How exactly does an HSD exacerbate colitis, or the other immune phenotypes previously observed? The first reports demonstrated a role for sodium on the T cell compartment, but subsequent studies have also implicated macrophages. Our data now show that DCs respond to HSM by expressing additional pro–IL-1β, IL-6, IL-12, and IL-23, which would be expected to drive effector T cell responses in IBD. Indeed, colitis was exacerbated 3 wk after colonization in the Th1/Th17-driven Il10−/− model, although we did not observe consistent elevation in Il17a. This was in contrast to the effect of an HSD upon EAE, which is predominantly Th17 driven (19–21, 28). Nevertheless, we examined a time point where clinical severity has not yet reached a plateau, so it may be that an HSD will also potentiate Th17 responses later. Enhanced expression of the myeloid cytokines Il1b as well as Il23a also suggests additional effects on innate immune cells. The S. typhimurium model, by comparison, displayed enhanced Il17a expression, perhaps originating from ILC3s, along with enhancement of the Il1b and Il23a myeloid cytokines. Thus, the data we have presented highlights a novel role for an HSD in the DC compartment.
Placing our data in context with published reports leads one to believe that an HSD initiates numerous proinflammatory effects on the immune system, which may create a series of positive feedback loops. Although the high sodium concentration in the colons may have direct effects on T cells via the SGK1 mechanism, they may also be driven by the enhanced cytokine production and costimulatory molecule expression of myeloid cells. Simultaneous HSD-mediated impairment of regulatory T cell function could fuel a proinflammatory environment in the colon. Future studies could also look at indirect effects of an HSD, which have not currently been ruled out. An HSD could have important effects on the composition of the colonic microbiota, or alter the function of certain microbes, as has already been described with the cag gene island of Helicobacter pylori (40). Finally, an HSD strongly affects the renin-angiotensin-aldosterone system, inhibition of which has been shown to ameliorate murine EAE (41).

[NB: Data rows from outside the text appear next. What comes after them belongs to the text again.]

(* ===== verification/Residency.v ===== *)
(** * Residency: what this node's copy of a part may answer

    [ResidencySet], [Settlement] and [PullTicket] of [ownership.rs], the marks of one part
    ([Residency] of [explain.rs]) and the read decisions of [verdict.rs]. Instants and
    durations are milliseconds. Each operation is one critical section of the code. *)

From S2P Require Import Prelude Clock Part Types Record Expiry Wire Read Ownership.

(** ** Definitions *)

Abbreviation PartSet := PartSet.PartSet (only parsing).

Definition remove_all (s : PartSet) (parts : list PartId) : PartSet :=
  foldl (fun s p => (PartSet.remove s p).1) s parts.

Record Settlement := {
  settled : option PartSet;
  served : PartSet;
  lost : PartSet;
  owned : option PartSet;
  pulls : gmap Z PartSet;
  next_pull : Z;
}.

Definition settlement_default : Settlement := {|
  settled := None; served := PartSet.new; lost := PartSet.new; owned := None; pulls := ∅; next_pull := 0 |}.

Definition settlement_owns (s : Settlement) (part : PartId) : bool :=
  is_none_or (owned s) (fun owned => PartSet.contains owned part).
Definition settlement_is_unsettled (s : Settlement) (part : PartId) : bool :=
  is_some_and (settled s) (fun settled => negb (PartSet.contains settled part))
  && negb (PartSet.contains (served s) part).

Record ResidencySet := {
  releasing : gmap Z Z;
  cold : PartSet;
  unverified : PartSet;
  stale : PartSet;
  settlement : Settlement;
}.

Definition residency_new : ResidencySet := {|
  releasing := ∅; cold := PartSet.new; unverified := PartSet.new; stale := PartSet.new;
  settlement := settlement_default |}.

Definition with_settlement (r : ResidencySet) (s : Settlement) : ResidencySet := {|
  releasing := releasing r; cold := cold r; unverified := unverified r; stale := stale r; settlement := s |}.
Definition with_marks (r : ResidencySet) (c u s : PartSet) : ResidencySet := {|
  releasing := releasing r; cold := c; unverified := u; stale := s; settlement := settlement r |}.
Definition with_releasing (r : ResidencySet) (m : gmap Z Z) : ResidencySet := {|
  releasing := m; cold := cold r; unverified := unverified r; stale := stale r; settlement := settlement r |}.

Definition settle (r : ResidencySet) (view : OwnershipView) : ResidencySet :=
  let s := settlement r in
  with_settlement r {|
    settled := Some (PartSet.from_iter (filter (fun p => PartSet.contains (lost s) p = false) (owned_parts view)));
    served := PartSet.clear (served s); lost := lost s; owned := owned s; pulls := pulls s; next_pull := next_pull s |}.

Definition record_published (r : ResidencySet) (old new : OwnershipView) : ResidencySet :=
  let s := settlement r in
  let dropped := filter (fun p => owns new p = false) (owned_parts old) in
  with_settlement r {|
    settled := (fun settled => remove_all settled dropped) <$> settled s;
    served := remove_all (served s) dropped;
    lost := PartSet.extend (lost s) dropped;
    owned := Some (PartSet.from_iter (owned_parts new));
    pulls := (fun held => remove_all held dropped) <$> pulls s;
    next_pull := next_pull s |}.

Definition open_pull (r : ResidencySet) : ResidencySet * Z :=
  let s := settlement r in
  let id := next_pull s in
  (with_settlement r {|
     settled := settled s; served := served s; lost := lost s; owned := owned s;
     pulls := <[id := default (PartSet.from_iter Pid.all) (owned s)]> (pulls s);
     next_pull := next_pull s + 1 |}, id).

Definition drop_pull (r : ResidencySet) (id : Z) : ResidencySet :=
  let s := settlement r in
  with_settlement r {|
    settled := settled s; served := served s; lost := lost s; owned := owned s;
    pulls := delete id (pulls s); next_pull := next_pull s |}.

Definition take_lost (r : ResidencySet) : ResidencySet * PartSet :=
  let s := settlement r in
  (with_settlement r {|
     settled := settled s; served := served s; lost := PartSet.new; owned := owned s; pulls := pulls s;
     next_pull := next_pull s |}, lost s).

Definition is_unsettled (r : ResidencySet) (part : PartId) : bool := settlement_is_unsettled (settlement r) part.

Definition mark_cold (r : ResidencySet) (parts : list PartId) : ResidencySet :=
  with_marks r (PartSet.extend (cold r) parts) (unverified r) (stale r).
Definition clear_cold (r : ResidencySet) (parts : list PartId) : ResidencySet :=
  with_marks r (remove_all (cold r) parts) (unverified r) (stale r).
Definition mark_unverified (r : ResidencySet) (parts : list PartId) : ResidencySet :=
  with_marks r (cold r) (PartSet.extend (unverified r) parts) (stale r).
Definition mark_stale (r : ResidencySet) (parts : list PartId) : ResidencySet :=
  with_marks r (cold r) (unverified r) (PartSet.extend (stale r) parts).
Definition clear_unverified (r : ResidencySet) (parts : list PartId) : ResidencySet :=
  with_marks r (cold r) (remove_all (unverified r) parts) (remove_all (stale r) parts).

Definition serve_parts (r : ResidencySet) (parts : list PartId) (more : list PartId) : ResidencySet :=
  let r := clear_unverified (clear_cold r parts) parts in
  let s := settlement r in
  with_settlement r {|
    settled := settled s; served := PartSet.extend (served s) more; lost := lost s; owned := owned s;
    pulls := pulls s; next_pull := next_pull s |}.

(** The parts a pull vouches for: owned now, and still held by its ticket. *)
Definition vouched (r : ResidencySet) (pull : option Z) (parts : list PartId) : list PartId :=
  let s := settlement r in
  let held := pull ≫= (fun id => pulls s !! id) in
  filter (fun p => settlement_owns s p && is_none_or held (fun held => PartSet.contains held p) = true) parts.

In conclusion, an HSD generates a high sodium concentration in the colon, which exacerbates a murine model of chronic, immune-mediated colitis. Our data may inspire clinical studies in humans to determine if NaCl has detrimental effects on IBD.
Acknowledgements
We thank M. Goy and R. Fellner for assistance with the flame photometer and discussions, C. Suitt for sectioning and staining, and B. Grubb for early discussions.
Footnotes
This work was supported by National Institutes of Health (NIH) Grants AI097518 and AI119073 (both to E.A.M.) and DK105784 (to A.L.T.), the University of North Carolina at Chapel Hill School of Medicine Center for Gastrointestinal Biology and Disease Pilot Program DK34987 (to E.A.M.), and the Yang Biomedical Scholars Award (to E.A.M.), as well as NIH Grant DK065988 (to T.D.R.). Gnotobiotic experiments through the National Gnotobiotic Rodent Resource Center were supported by NIH Grants 5-P30-DK034987 and 5-P40-OD010995.
The online version of this article contains supplemental material.
Abbreviations used in this article:
- ΔΔCT
ΔΔ cycle threshold
- DC
dendritic cell
- DSS
dextran sodium sulfate
- EAE
experimental autoimmune encephalitis
- GI
gastrointestinal
- HSD
high salt diet
- HSM
high salt medium (DMEM + 10% FBS + 40 mM NaCl)
- IBD
inflammatory bowel disease
- LCN2
lipocalin 2
- LSD
low salt diet
- MPO
myeloperoxidase
- NaCl
dietary salt
- NSM
normal salt medium (DMEM + 10% FBS + 0 mM NaCl)
- qPCR
quantitative PCR
- SPF
specific pathogen-free
- WT
wild-type.
References
Disclosures
The authors have no financial conflicts of interest.